Between Feb. 12-14, five new infections and 11 previous cases were deemed resolved. One new case reported on Sunday is linked to the outbreak at Foyers des Pionniers in Hearst, Ont.

The week of Feb. 8, the number of active COVID-19 cases in the Cochrane District was cut in half, 60 previous COVID-19 cases were resolved, including the two fatalities also linked to the long-term care home outbreak at Extendicare Kapuskasing, and only eight new cases confirmed. On Wednesday, a COVID-19 outbreak was declared at drug rehab centre Maison Renaissance in Hearst.

The first week of February, there were 14 new cases confirmed in the district and 26 resolved.

Porcupine Health Unit declared a COVID-19 outbreak at Foyer des Pionniers nursing home in Hearst. It is unclear how many cases there are at the facility. 

Of the active cases in the Cochrane District, three are outbreak-related (one from Hearst, one from Kapuskasing, and one from Cochrane), 19 were exposed through close contact with an infected person, five are still under investigation, and one is due to international travel.

Of the active cases in the Cochrane District, one is from Kapuskasing, Opasatika, Val Rita-Harty, Moonbeam, Fauquier-Strickland area, 10 from James and Hudson Bay, and five are from the area of Hearst, Hornepayne.

Since Christmas Eve, there have been 212 new cases and 205 resolved, accounting for 63 per cent of the total positive cases since the pandemic began.

Dr. Lianne Catton, the medical officer of health for the Cochrane District, shared a video message on the Porcupine Health Unit's Facebook page Dec. 8. Watch it here.

Anyone experiencing COVID-19 symptoms should self-isolate and call the health unit.

"An infected person can spread COVID-19 starting 48 hours before having any symptoms or testing positive for the disease," the health unit said.

Public health officials say there is a continued risk of community spread.

Since the pandemic began, 339 cases have been confirmed positive in the Cochrane District and the Town of Hornepayne. Of those, 323 cases have been resolved, including 25 deaths.

Timiskaming Health Unit - Reopens under Green/Prevent on Feb. 16

There are currently two active infections of COVID-19 in the Timiskaming District after another infection was confirmed on Friday. This after a new case was confirmed on Thursday afternoon. 

The first COVID-related death involving a resident of the Timiskaming District happened on Jan. 11.  A man in his 80s with the disease was transferred to Health Sciences North on Friday and passed away after three days. He was exposed to the disease through close contact with another confirmed case and was tested on Christmas Eve.
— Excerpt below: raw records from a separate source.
(** * movie-night: the ranked-choice tally, the phase schedule and the ledger

    A shallow embedding of the decision logic of [src/App.tsx]:
    - [calculateInstantRunoffWinner], the instant-runoff tally, with the vote
      objects it mutates kept in an explicit store;
    - [determineCurrentPhase], the day-of-week phase schedule;
    - [handleSubmitMovie] and [handleSubmitVotes], the two handlers that
      write submissions and votes to the relational store. *)

From Stdlib Require Import ZArith.
From stdpp Require Import sorting functions gmap fin_maps strings pretty.
From stdpp Require Import list.

Set Warnings "-clear-no-such-hyp".

Local Open Scope Z_scope.
Local Open Scope nat_scope.

(** ** The tally *)

Module Tally.

(** A vote is a JavaScript object: the tally reads and writes its [rank]
    field through a reference, and the same object may be reachable from
    several arrays.  [ref] is the identity of a vote object and [heap] gives
    the current [rank] of every object. *)
Definition ref := nat.
Definition heap := ref → Z.

(** [SubmissionWithDetails], with the fields the tally can see.  [votes] is
    the array of vote objects joined to the submission. *)
Record SubmissionWithDetails := mkSubmission {
  submission_id : nat;
  night_id : nat;
  user_id : nat;
  movie_id : nat;
  votes : list ref;
  voteCount : nat
}.

(** [submissions.reduce((acc, s) => { acc[s.submission_id] = s.votes || [];
    return acc }, {})]: a later submission with the same id overwrites an
    earlier one. *)
Definition votesBySubmission (submissions : list SubmissionWithDetails)
  : gmap nat (list ref) :=
  foldl (λ acc submission, <[submission_id submission := votes submission]> acc)
        ∅ submissions.

(** [Object.values(votesBySubmission)]: the values of an object with integer
    keys come in ascending order of the keys. *)
Definition key_le (e1 e2 : nat * list ref) : Prop := e1.1 ≤ e2.1.

Global Instance key_le_dec : RelDecision key_le.
Proof. intros e1 e2. unfold key_le. apply _. Defined.

Definition object_values (o : gmap nat (list ref)) : list (list ref) :=
  (merge_sort key_le (map_to_list o)).*2.

(** [votesBySubmission[id]]; every id that is looked up was stored by the
    reduce above (lemma [votesBySubmission_lookup_is_Some]). *)
Definition votes_of (o : gmap nat (list ref)) (id : nat) : list ref :=
  default [] (o !! id).

(** A JavaScript [Map<number, number>] keeps its keys in insertion order;
    [set] on a key that is present replaces the value where it stands. *)
Fixpoint Map_set (k v : nat) (m : list (nat * nat)) : list (nat * nat) :=
  match m with
  | [] => [(k, v)]
  | (k', v') :: m' =>
      if decide (k' = k) then (k, v) :: m' else (k', v') :: Map_set k v m'
  end.

Fixpoint Map_get (k : nat) (m : list (nat * nat)) : option nat :=
  match m with
  | [] => None
  | (k', v') :: m' => if decide (k' = k) then Some v' else Map_get k m'
  end.

(** [votes.filter(vote => vote.rank === 1).length] *)
Definition firstChoiceVotes (h : heap) (vs : list ref) : nat :=
  length (filter (λ r, h r = 1%Z) vs).

(** The [forEach] that fills [voteCounts]. *)
Definition countVotes (o : gmap nat (list ref)) (h : heap)
    (remaining : list SubmissionWithDetails) : list (nat * nat) :=
  foldl (λ voteCounts submission,
           Map_set (submission_id submission)
                   (firstChoiceVotes h (votes_of o (submission_id submission)))
                   voteCounts)
        [] remaining.

(** [Array.from(voteCounts.values()).reduce((sum, count) => sum + count, 0)] *)
Definition totalVotes (voteCounts : list (nat * nat)) : nat :=
  foldl (λ sum count, sum + count) 0 (voteCounts.*2).

(** [voteCount > totalVotes / 2]: the division is exact (a half for an odd
    total), so the test is [totalVotes < 2 * voteCount]. *)
Definition has_majority (voteCounts : list (nat * nat)) (total : nat)
    (submission : SubmissionWithDetails) : Prop :=
  total < 2 * default 0 (Map_get (submission_id submission) voteCounts).

Global Instance has_majority_dec vc total s : Decision (has_majority vc total s).
Proof. unfold has_majority. apply _. Defined.

(** The [for ... of] that looks for a winner and breaks at the first one. *)
Definition findWinner (voteCounts : list (nat * nat))
    (remaining : list SubmissionWithDetails) : option SubmissionWithDetails :=
  snd <$> list_find (has_majority voteCounts (totalVotes voteCounts)) remaining.

(** [Math.min(...values)]; [None] stands for the [Infinity] of no argument. *)
Definition minVotes (values : list nat) : option nat :=
  match values with
  | [] => None
  | v :: vs => Some (foldl Nat.min v vs)
  end.

(** [Array.from(voteCounts.entries()).find(([_, count]) => count ===
    minVotes)?.[0]]; [None] is [undefined]. *)
Definition losingSubmissionId (voteCounts : list (nat * nat)) : option nat :=
  (λ e, fst (snd e)) <$>
    list_find (λ e : nat * nat, Some (snd e) = minVotes (voteCounts.*2)) voteCounts.

(** [if (vote.rank > threshold) vote.rank -= 1] on one vote object. *)
Definition rerank_vote (threshold : nat) (h : heap) (r : ref) : heap :=
  if decide (Z.of_nat threshold < h r)%Z then <[r := (h r - 1)%Z]> h else h.

(** [Object.values(votesBySubmission).forEach(votes => votes.forEach(...))] *)
Definition rerank (threshold : nat) (o : gmap nat (list ref)) (h : heap) : heap :=
  foldl (λ h vs, foldl (rerank_vote threshold) h vs) h (object_values o).

(** What one pass through the body of the [while] leaves behind: a winner,
    or a smaller [remainingSubmissions] and the re-ranked votes. *)
Inductive round_result :=
  | Winner (submission : SubmissionWithDetails)
  | Eliminated (remaining : list SubmissionWithDetails) (h : heap).

Definition round (o : gmap nat (list ref)) (h : heap)
    (remaining : list SubmissionWithDetails) : round_result :=
  let voteCounts := countVotes o h remaining in
  match findWinner voteCounts remaining with
  | Some submission => Winner submission
  | None =>
      let losing := losingSubmissionId voteCounts in
      let remaining' :=
        filter (λ s, Some (submission_id s) ≠ losing) remaining in
      match losing with
      | Some id =>
          (* [if (losingSubmissionId)]: the id 0 is falsy *)
          if decide (id = 0) then Eliminated remaining' h
          else
            match Map_get id voteCounts with
            | Some threshold => Eliminated remaining' (rerank threshold o h)
            | None => Eliminated remaining' h
            end
      | None => Eliminated remaining' h
      end
  end.

(** The [while (!winner && remainingSubmissions.length > 0)] loop, with the
    number of passes it made.  [None]: the fuel ran out first. *)
Fixpoint runoff (fuel : nat) (o : gmap nat (list ref)) (h : heap)
    (remaining : list SubmissionWithDetails)
  : option (option SubmissionWithDetails * list SubmissionWithDetails * heap * nat) :=
  match remaining with
  | [] => Some (None, [], h, 0)
  | _ :: _ =>
      match fuel with
      | 0 => None
      | S fuel' =>
          match round o h remaining with
          | Winner submission => Some (Some submission, remaining, h, 1)
          | Eliminated remaining' h' =>
              '(winner, rest, hf, n) ← runoff fuel' o h' remaining';
              Some (winner, rest, hf, S n)
          end
      end
  end.

(** [winner || remainingSubmissions[0] || null] *)
Definition result_of (winner : option SubmissionWithDetails)
    (remaining : list SubmissionWithDetails) : option SubmissionWithDetails :=
  match winner with
  | Some submission => Some submission
  | None => head remaining
  end.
Since the beginning of December, the number of COVID-19 cases in the health unit's coverage area has more than quadrupled, rising from 19 to 94. There have been 63 new cases since Christmas Eve, accounting for 67 per cent of the total infections since the pandemic began, all but one have been resolved.

Health officials have also closed the Encore Club in Kirkland Lake at the order of a public health inspector.

On Dec. 18, the Timiskaming Health Unit also declared a COVID-19 outbreak at Teck Pioneer Residence in Kirkland Lake after one staff member tested positive for the disease. That outbreak has been declared over.

Since the pandemic began, there have been a total of 94 confirmed cases in the Timiskaming District, and 92 have been resolved including one COVID-related death on Jan. 11, 2021.